Negli ambienti vicini al presidente della Camera la questione non è solo di merito ma di metodo: in un primo momento era stato dato loro un testo, che poi a casa di Berlusconi ha cambiato fisionomia senza che Fini venisse avvertito per tempo. I finiani non hanno digerito in particolare che l’ultima versione del ddl, concordata ad Arcore, prevedesse nuovamente le disposizioni transitorie salva-Berlusconi per i processi Mills e Mediaset (che però di fatto affondano migliaia di altri dibattimenti), il processo corto per la Corte dei Conti (che oltre a non essere necessario introduce il rischio che lo Stato arrechi danno a se stesso) e per le persone giuridiche. Fini manda il primo altolà: “Silvio, quel testo è incostituzionale”. Ed in effetti la contraddizione costituzionale del ddl è di palese: l’estinzione dei processi per reati commessi prima del maggio 2006, per i quali già è stato applicato l’indulto, equivale di fatto a un’amnistia, che però si vota in Parlamento con i due terzi. Il Cavaliere non sembra curarsene troppo. Con Ghedini ed Alfano studia come ottenere in tempi brevi il legittimo impedimento, cui il Pd mostra il fianco scoperto dimostrandosi a più riprese diviso, e temporeggiando su questo si riprenderanno i lavori su un lodo, questa volta costituzionale e quindi inoppugnabile.

Alfano: riforme condivise. Sventato il rischio di un nuovo sciopero delle toghe italiane. Proprio nelle ore in cui il premier rivolge loro l’ennesimo attacco, dal suo staff arrivano parole e soluzioni concilianti, che subito trovano il beneplacito del Anm. Durante l’esame del decreto sulle sedi giudiziarie disagiate, si è trovato un accordo bipartisan: è stato approvato “con una larga maggioranza”, spiega il Guardasigilli Alfano, un emendamento dell’opposizione riformulato dal governo. Poi in vista dell’apertura dell’anno giudiziario, Alfano ringrazia il capo dello Stato per la “saggezza che ha avuto modo di dimostrare intervenendo nella delicata materia della giustizia, pronunziando parole sempre decisive nel mantenimento dei necessari equilibri istituzionali”, ma soprattutto parla di riforme. Andranno “adeguatamente ripensate, la struttura, la composizione e la funzione del Consiglio superiore della magistratura ben oltre l’esigenza di innovarne il sistema elettorale che, come è noto, può essere modificato con legge ordinaria” svela i piani della maggioranza il ministro della Giustizia, Angelino Alfano, concludendo il suo discorso al Senato. “Occorre infatti restituire, in concreto, al Csm – aggiunge Alfano – la sua funzione di organo di garanzia superando ogni equivoco su una malintesa sua funzione rappresentativa che non pare coerente neppure con il disegno originario dei nostri padri costituenti e che, invece, si è insinuata spesso nella prassi consiliare”. Il titolare di via Arenula ribadisce quindi la necessità di “garantire assoluta autonomia, separatezza ed esclusiva natura giurisdizionale, anche riguardo alla sua composizione, alla giustizia disciplinare in modo da evitare le negative conseguenze di una giurisdizione domestica”.

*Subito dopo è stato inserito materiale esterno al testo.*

Lemma do_slabs_newslab_inv cap h s F id : slab_inv cap [] h s F -> 1 <= id <= power_largest s ->
  newslab_len cfg (getc s id) = page ->
  exists r h' s' l, do_slabs_newslab cfg id h s = Ok (r, h', s') /\
    slab_inv cap [] h' s' (upd F id l) /\
    (forall y i q, 1 <= i <= power_largest s -> q ∈ pages (getc s i) -> in_page page q y ->
       y ∉ F id -> geti h' y = geti h y) /\
    power_largest s' = power_largest s /\
    (forall i, 1 <= i -> csize (getc s' i) = csize (getc s i) /\ perslab (getc s' i) = perslab (getc s i) /\
       u64 (requested (getc s' i)) = u64 (requested (getc s i))) /\
    (r = 0 /\ l = F id /\ h' = h /\ (forall i, 1 <= i -> pages (getc s' i) = pages (getc s i)) \/
     exists ptr, r = 1 /\ l = reverse (page_chunks (getc s id) ptr) ++ F id /\
       (forall i, 1 <= i -> i <> id -> pages (getc s' i) = pages (getc s i)) /\
       pages (getc s' id) = pages (getc s id) ++ [ptr] /\
       forall i q y, 1 <= i <= power_largest s -> q ∈ pages (getc s i) -> in_page page q y ->
         ~ in_page page ptr y).
Proof.
  intros I Hid Hlen. unfold do_slabs_newslab. rewrite Hlen.
  pose proof (si_page _ _ _ _ _ I) as Hpg.
  assert (u64 page = page) as Hp64.
  { apply wrap_small. unfold in_u. norm_pow2. lia. }
  assert (forall F', F' id = F id -> forall i, upd F' id (F id) i = F' i) as Hupd.
  { intros F' E i. unfold upd. destruct (decide _); congruence. }
  assert (forall h s, slab_inv cap [] h s F -> slab_inv cap [] h s (upd F id (F id))) as Hup.
  { intros h0 s0 J. destruct J. split; try done; intros i; rewrite Hupd by done; auto. }
  destruct (decide (mem_limit s <> 0 /\ _)).
  { exists 0, h, (s <| mem_limit_reached := true |>), (F id). split; [done|].
    split; [apply Hup; destruct I; by split|]. split_and!; try done. left. done. }
  pose proof (grow_slab_list_inv cap [] h s F id I ltac:(lia)) as Hgrow.
  pose proof (pages_count _ _ _ _ _ id I ltac:(lia)) as Hcnt. simpl in Hcnt.
  specialize (Hgrow ltac:(lia)).
  destruct (grow_slab_list id s) as [grown s1] eqn:Egrow.
  destruct Hgrow as (I1 & Hroom & Hsame1 & Es1).
  assert (power_largest s1 = power_largest s) as Epl1 by (by rewrite Es1).
  destruct (decide (grown = 0)) as [->|Hgrown].
  { exists 0, h, s1, (F id). split; [done|]. split; [by apply Hup|]. split_and!; try done.
    - intros i _. destruct (Hsame1 i) as (El & _). injection El as -> -> _ _ ->. done.
    - left. split_and!; try done. intros i _. apply Hsame1. }
  destruct Hroom as [->|Hroom]; [done|].
  assert (exists ptr s3, (let '(ptr, s2) := get_page_from_global_pool s1 in
      if decide (ptr = 0) then memory_allocate (u64 page) s2 else (ptr, s2)) = (ptr, s3) /\
    (ptr = 0 /\ slab_inv cap [] h s3 F \/ 0 < ptr /\ slab_inv cap [ptr] h s3 F) /\
    (forall i, i <> 0 -> getc s3 i = getc s1 i) /\ power_largest s3 = power_largest s)
    as (ptr & s3 & Hmem & Hptr & Hne3 & Epl3).
  { pose proof (get_page_inv cap h s1 F I1) as Hget.
    destruct (get_page_from_global_pool s1) as [p1 s2] eqn:Eget.
    destruct Hget as ([(-> & -> & _)|(I2 & Hp1 & _)] & Hne2 & Hsc2).
    - rewrite decide_True, Hp64 by done. pose proof (memory_allocate_inv cap h s1 F I1) as Hma.
      destruct (memory_allocate page s1) as [ptr s3]. destruct Hma as (Hma & Ecl & Epl).
      exists ptr, s3. split_and!; [done|done| |congruence]. intros i _. unfold getc. by rewrite Ecl.
    - rewrite decide_False by lia. exists p1, s2. split_and!; [done|by right|done|].
      injection Hsc2 as ? ? ? E ? ? ? ? ?. congruence. }
  destruct (get_page_from_global_pool s1) as [p1 s2]. rewrite Hmem. clear Hmem.
  assert (forall i, 1 <= i -> lists (getc s3 i) = lists (getc s i) /\
    pages (getc s3 i) = pages (getc s i) /\ slabs (getc s3 i) = slabs (getc s i)) as Hsame3
    by (intros i Hi; rewrite Hne3 by lia; apply Hsame1).
  destruct Hptr as [[-> I3]|[Hpos I3]].
  { rewrite decide_True by done. exists 0, h, s3, (F id). split; [done|]. split; [by apply Hup|].
    split_and!; try done.
    - intros i Hi. destruct (Hsame3 i Hi) as (El & _). injection El as -> -> _ _ ->. done.
    - left. split_and!; try done. intros i Hi. by apply Hsame3. }
  rewrite decide_False, Hp64 by lia.
  destruct (si_class _ _ _ _ _ I3 id ltac:(lia)) as (Hc1 & Hc2 & Hc3 & Hc4).
  destruct (Hsame3 id ltac:(lia)) as (El & Epg & Esl). injection El as Ecs Eps _ _ Ereq.
  set (h1 := memset0 ptr page h).
  assert (forall i q y, 1 <= i <= power_largest s -> q ∈ pages (getc s i) -> in_page page q y ->
    ~ in_page page ptr y) as Hdisj.
  { intros i q y Hi Hq Hy Hy'. pose proof (src_spaced _ _ (si_src _ _ _ _ _ I3)) as Hsp.
    apply spaced_app in Hsp as (_ & _ & Hsp). specialize (Hsp q ptr).
    unfold in_page in *. destruct Hsp; [|set_solver|lia|lia].
    apply all_pages_elem. exists i. split; [lia|]. by rewrite (proj1 (proj2 (Hsame3 i ltac:(lia)))). }
  assert (forall i q y, 1 <= i <= power_largest s -> q ∈ pages (getc s i) -> in_page page q y ->
    geti h1 y = geti h y) as Hh1.
  { intros i q y Hi Hq Hy. unfold h1. rewrite geti_memset0, decide_False; [done|].
    by apply (Hdisj i q y). }
  assert (forall i x, 1 <= i <= power_largest s -> x ∈ F i ->
    exists q, q ∈ pages (getc s i) /\ in_page page q x) as HF.
  { intros i x Hi Hx. apply (si_sub _ _ _ _ _ I) in Hx; [|done].
    destruct (chunk_in_page _ _ _ _ _ _ _ I Hi Hx) as (q & ? & ? & _). eauto. }
  assert (freelist h1 (getc s3 id) (F id)) as Hfl.
  { eapply freelist_frame; [apply (si_free _ _ _ _ _ I3); lia|done|]. intros x Hx.
    destruct (HF id x Hid Hx) as (q & Hq & Hqx). by rewrite (Hh1 id q x). }
  pose proof (pages_count _ _ _ _ _ id I3 ltac:(lia)) as Hcnt3. simpl in Hcnt3.
  pose proof (free_list_length _ _ _ _ _ id I3 ltac:(lia)) as Hfll.
  pose proof (si_cap _ _ _ _ _ I3) as (_ & Hcap & _).
  destruct (si_list _ _ _ _ _ I3 id ltac:(lia)) as (Hs3 & Hlen3 & _).
  destruct (split_loop_spec (Z.to_nat (perslab (getc s3 id))) ptr id h1 s3 (F id))
    as (h' & s4 & Hsplit & Hfl4 & Hag4 & Hsc4 & Hg4 & Hne4 & Hreq4); [lia|done|done| |nia|].
  { rewrite chunks_from_page by done. intros x Hx.
    destruct (page_chunk_in _ _ _ Hc1 Hc2 Hc3 Hx) as [Hxp _]. split_and!.
    - intros HxF. destruct (HF id x Hid HxF) as (q & Hq & Hqx). by apply (Hdisj id q x).
    - unfold in_page in Hxp. lia.
    - unfold h1. rewrite geti_memset0, decide_True; [done|]. exact Hxp. }
  rewrite chunks_from_page in Hfl4, Hag4 by done.
  unfold split_slab_page_into_freelist. rewrite Hsplit. cbn [mbind res_bind].
  pose proof (Hg4 id) as [= G1 G2 G3 G4 G5].
  assert (slabs (getc s3 id) < list_size (getc s3 id)) as Hroom3 by (by rewrite Hne3 by lia).
  unfold slab_list_set. rewrite G3, G4, decide_True by lia. cbn [mbind res_bind].
  set (s5 := setc (setc s4 id _) id _).
  assert (forall y i q, 1 <= i <= power_largest s -> q ∈ pages (getc s i) -> in_page page q y ->
       y ∉ F id -> geti h' y = geti h y) as Hframe.
  { intros y i q Hi Hq Hy HyF. rewrite Hag4; [by apply (Hh1 i q)|done|]. intros Hc.
    destruct (page_chunk_in _ _ _ Hc1 Hc2 Hc3 Hc) as [Hxp _]. by apply (Hdisj i q y). }
  destruct (give_page_inv cap ptr h s3 F id (reverse (page_chunks (getc s3 id) ptr) ++ F id) I3
    ltac:(lia) Hroom3
    h' s4 s5) as [I5 Hpg5]; try done.
  - unfold s5. f_equal. unfold setc. cbv beta. by rewrite G3.
  - intros x [Hx|Hx]%elem_of_app; [right; by apply elem_of_reverse|by left].
  - intros i x Hi Hn Hx. destruct (HF i x ltac:(lia) Hx) as (q & Hq & Hqx).
    assert (x ∉ F id) as HxF.
    { intros Hx'. apply Hn. eapply chunk_class_unique; [exact I3|done|lia|by eapply I3|].
      eapply I3; [lia|done]. }
    assert (geti h x = geti h1 x) as Eh by (symmetry; apply (Hh1 i q x); [lia|done|done]).
    rewrite (Hframe x i q) by (done || lia). done.
  - exists 1, h', s5, (reverse (page_chunks (getc s3 id) ptr) ++ F id).
    injection Hsc4 as ? ? ? E4 ? ? ? ? ?.
    split_and!; [done|done|done|unfold s5; simpl; congruence| |].
    + intros i Hi. destruct (decide (i = id)) as [->|Hn].
      * unfold s5. rewrite !getc_setc_eq. simpl. rewrite G1, G2, Ecs, Eps, <- Ereq. done.
      * unfold s5. rewrite !getc_setc_ne, Hne4 by done.
        destruct (Hsame3 i ltac:(lia)) as (El & _). injection El as -> -> _ _ ->. done.
    + right. exists ptr. split_and!; [done| | | |done].
      * unfold page_chunks. by rewrite Ecs, Eps.
      * intros i Hi Hn. unfold s5. rewrite !getc_setc_ne, Hne4 by done. by apply Hsame3.
      * rewrite Hpg5. by rewrite Epg.
Qed.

Non manca di senso pratico il capo del dicastero Giustizia che, annunciate le riforme, indica anche le risorse per metterle in atto: “E’ arrivato a 1 miliardo e 590 milioni di euro l’ammontare delle somme confluite nel Fondo unico Giustizia, di cui 631,4 milioni sono destinati al settore Giustizia”. Le somme sono state reperite dai sequestri, mobili ed immobili, ai danni della criminalità organizzata, e su questo Alfano chiosa soddisfatto: “E’ anche questa una scommessa vinta dal governo”.